Stored items
##############################

(** ** Estimates of an index *)

Lemma nonempty_indices {A} (ls : list (list A)) :
  ∃ idxs, NoDup idxs ∧ length idxs = sum_list_with nonempty ls ∧ ∀ i, i ∈ idxs → default [] (ls !! i) ≠ [].
Proof.
  induction ls as [|x ls (idxs & Hnd & Hlen & Hin)]; [by exists []; split_and!; [constructor|..|intros i ?%not_elem_of_nil]|].
  assert (NoDup (S <$> idxs)) as HndS by by apply NoDup_fmap_2; [apply _|].
  assert (∀ i, i ∈ S <$> idxs → default [] ((x :: ls) !! i) ≠ []) as HinS by (intros i (j & -> & Hj)%list_elem_of_fmap; by apply Hin).
  destruct x as [|y x].
  - exists (S <$> idxs). cbn. rewrite length_fmap. by split_and!.
  - exists (0 :: (S <$> idxs)). cbn. rewrite length_fmap, Hlen. split_and!; [|done|].
    + constructor; [|done]. by intros (j & ? & _)%list_elem_of_fmap.
    + intros i [->|Hi]%elem_of_cons; [done|by apply HinS].
Qed.

Section index.
Context {T DB : Type} `{!Numericable T, !Encodable T, !NumberLaws T, !FloatFunctions}.
Abbreviation NI := (NumericIndex T DB).

Lemma points_le_values (s : NI) l : numeric_wf s l → (ni_points_count s ≤ N.of_nat (length (ni_map s)))%N.
Proof.
  intros Hwf. rewrite (nw_count _ _ Hwf). destruct (nonempty_indices (ni_point_to_values s)) as (idxs & Hnd & <- & Hin).
  assert (idxs ⊆+ (λ p, N.to_nat (hp_idx p)) <$> l) as Hsub.
  { apply NoDup_submseteq; [done|]. intros i Hi%Hin. change (default [] (ni_point_to_values s !! i)) with (ni_vals s i) in Hi.
    destruct (ni_vals s i) as [|v vs] eqn:Hv; [done|]. apply list_elem_of_fmap. exists (index_point v i). cbn. split; [by rewrite Nat2N.id|].
    apply (nw_points _ _ Hwf). exists v, i. rewrite Hv. split; [left|done]. }
  apply submseteq_length in Hsub. rewrite length_fmap in Hsub.
  destruct (nw_stores _ _ Hwf) as [_ _ Hmap _]. cbn in Hmap. rewrite Hmap, length_fmap. lia.
Qed.

(** The bounds of a range as the estimate takes them. *)
Definition upper_bound (range : Range) : Bound T :=
  match range_lte range, range_lt range with
  | Some lte, _ => Included (nm_from_f64 lte)
  | None, Some lt => Excluded (nm_from_f64 lt)
  | None, None => Unbounded
  end.
Definition lower_bound (range : Range) : Bound T :=
  match range_gte range, range_gt range with
  | Some gte, _ => Included (nm_from_f64 gte)
  | None, Some gt => Excluded (nm_from_f64 gt)
  | None, None => Unbounded
  end.

(** [gt: x, lt: x], up to the conversion of the bounds to values. *)
Definition degenerate (lower upper : Bound T) : bool :=
  match lower, upper with Excluded g, Excluded h => (num_rank g =? num_rank h)%Z | _, _ => false end.

Lemma degenerate_bad lower upper :
  bound_ok lower → bound_ok upper → nm_ltb (bound_val nm_max_value upper) (bound_val nm_min_value lower) = false →
  bad_range hp_compare (start_point lower) (end_point upper) = degenerate lower upper.
Proof.
  destruct lower as [g|g|], upper as [h|h|]; try done; cbn; intros Hg Hh; rewrite num_ltb by done; intros Hlt%Z.ltb_ge;
    unfold hp_compare; cbn; rewrite num_compare by done; destruct (Z.compare_spec (num_rank g) (num_rank h)) as [Heq|Hl|Hl];
    rewrite ?(proj2 (Z.eqb_eq _ _)), ?(proj2 (Z.eqb_neq _ _)) by lia; (done || lia).
Qed.

Lemma range_cardinality_of {E} (s : NI) l range :
  numeric_wf s l → match estimate (E:=E) (ni_histogram s) (lower_bound range) (upper_bound range) with
                   | Ok _ => ∃ e, range_cardinality (E:=E) s range = Ok e
                   | Err err => range_cardinality (E:=E) s range = Err err
                   | Panic => range_cardinality (E:=E) s range = Panic
                   end.
Proof.
  intros Hwf. unfold range_cardinality. fold (lower_bound range) (upper_bound range).
  destruct (estimate _ _ _) as [[[mn ex] mx]|e|]; [|done..]. cbn [mbind result_bind]. unfold estimate_multi_value_selection_cardinality.
  pose proof (points_le_values s l Hwf). rewrite (proj2 (N.ltb_ge _ _)) by done. cbn [mbind result_bind]. eauto.
Qed.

##############################

What needs to be done
Each entry in the data must be copied exactly.

Written solution
(** ** Estimates of an index *)

Lemma nonempty_indices {A} (ls : list (list A)) :
  ∃ idxs, NoDup idxs ∧ length idxs = sum_list_with nonempty ls ∧ ∀ i, i ∈ idxs → default [] (ls !! i) ≠ [].
Proof.
  induction ls as [|x ls (idxs & Hnd & Hlen & Hin)]; [by exists []; split_and!; [constructor|..|intros i ?%not_elem_of_nil]|].
  assert (NoDup (S <$> idxs)) as HndS by by apply NoDup_fmap_2; [apply _|].
  assert (∀ i, i ∈ S <$> idxs → default [] ((x :: ls) !! i) ≠ []) as HinS by (intros i (j & -> & Hj)%list_elem_of_fmap; by apply Hin).
  destruct x as [|y x].
  - exists (S <$> idxs). cbn. rewrite length_fmap. by split_and!.
  - exists (0 :: (S <$> idxs)). cbn. rewrite length_fmap, Hlen. split_and!; [|done|].
    + constructor; [|done]. by intros (j & ? & _)%list_elem_of_fmap.
    + intros i [->|Hi]%elem_of_cons; [done|by apply HinS].
Qed.

Section index.
Context {T DB : Type} `{!Numericable T, !Encodable T, !NumberLaws T, !FloatFunctions}.
Abbreviation NI := (NumericIndex T DB).

Lemma points_le_values (s : NI) l : numeric_wf s l → (ni_points_count s ≤ N.of_nat (length (ni_map s)))%N.
Proof.
  intros Hwf. rewrite (nw_count _ _ Hwf). destruct (nonempty_indices (ni_point_to_values s)) as (idxs & Hnd & <- & Hin).
  assert (idxs ⊆+ (λ p, N.to_nat (hp_idx p)) <$> l) as Hsub.
  { apply NoDup_submseteq; [done|]. intros i Hi%Hin. change (default [] (ni_point_to_values s !! i)) with (ni_vals s i) in Hi.
    destruct (ni_vals s i) as [|v vs] eqn:Hv; [done|]. apply list_elem_of_fmap. exists (index_point v i). cbn. split; [by rewrite Nat2N.id|].
    apply (nw_points _ _ Hwf). exists v, i. rewrite Hv. split; [left|done]. }
  apply submseteq_length in Hsub. rewrite length_fmap in Hsub.
  destruct (nw_stores _ _ Hwf) as [_ _ Hmap _]. cbn in Hmap. rewrite Hmap, length_fmap. lia.
Qed.

(** The bounds of a range as the estimate takes them. *)
Definition upper_bound (range : Range) : Bound T :=
  match range_lte range, range_lt range with
  | Some lte, _ => Included (nm_from_f64 lte)
  | None, Some lt => Excluded (nm_from_f64 lt)
  | None, None => Unbounded
  end.
Definition lower_bound (range : Range) : Bound T :=
  match range_gte range, range_gt range with
  | Some gte, _ => Included (nm_from_f64 gte)
  | None, Some gt => Excluded (nm_from_f64 gt)
  | None, None => Unbounded
  end.

(** [gt: x, lt: x], up to the conversion of the bounds to values. *)
Definition degenerate (lower upper : Bound T) : bool :=
  match lower, upper with Excluded g, Excluded h => (num_rank g =? num_rank h)%Z | _, _ => false end.

Lemma degenerate_bad lower upper :
  bound_ok lower → bound_ok upper → nm_ltb (bound_val nm_max_value upper) (bound_val nm_min_value lower) = false →
  bad_range hp_compare (start_point lower) (end_point upper) = degenerate lower upper.
Proof.
  destruct lower as [g|g|], upper as [h|h|]; try done; cbn; intros Hg Hh; rewrite num_ltb by done; intros Hlt%Z.ltb_ge;
    unfold hp_compare; cbn; rewrite num_compare by done; destruct (Z.compare_spec (num_rank g) (num_rank h)) as [Heq|Hl|Hl];
    rewrite ?(proj2 (Z.eqb_eq _ _)), ?(proj2 (Z.eqb_neq _ _)) by lia; (done || lia).
Qed.

Lemma range_cardinality_of {E} (s : NI) l range :
  numeric_wf s l → match estimate (E:=E) (ni_histogram s) (lower_bound range) (upper_bound range) with
                   | Ok _ => ∃ e, range_cardinality (E:=E) s range = Ok e
                   | Err err => range_cardinality (E:=E) s range = Err err
                   | Panic => range_cardinality (E:=E) s range = Panic
                   end.
Proof.
  intros Hwf. unfold range_cardinality. fold (lower_bound range) (upper_bound range).
  destruct (estimate _ _ _) as [[[mn ex] mx]|e|]; [|done..]. cbn [mbind result_bind]. unfold estimate_multi_value_selection_cardinality.
  pose proof (points_le_values s l Hwf). rewrite (proj2 (N.ltb_ge _ _)) by done. cbn [mbind result_bind]. eauto.
Qed.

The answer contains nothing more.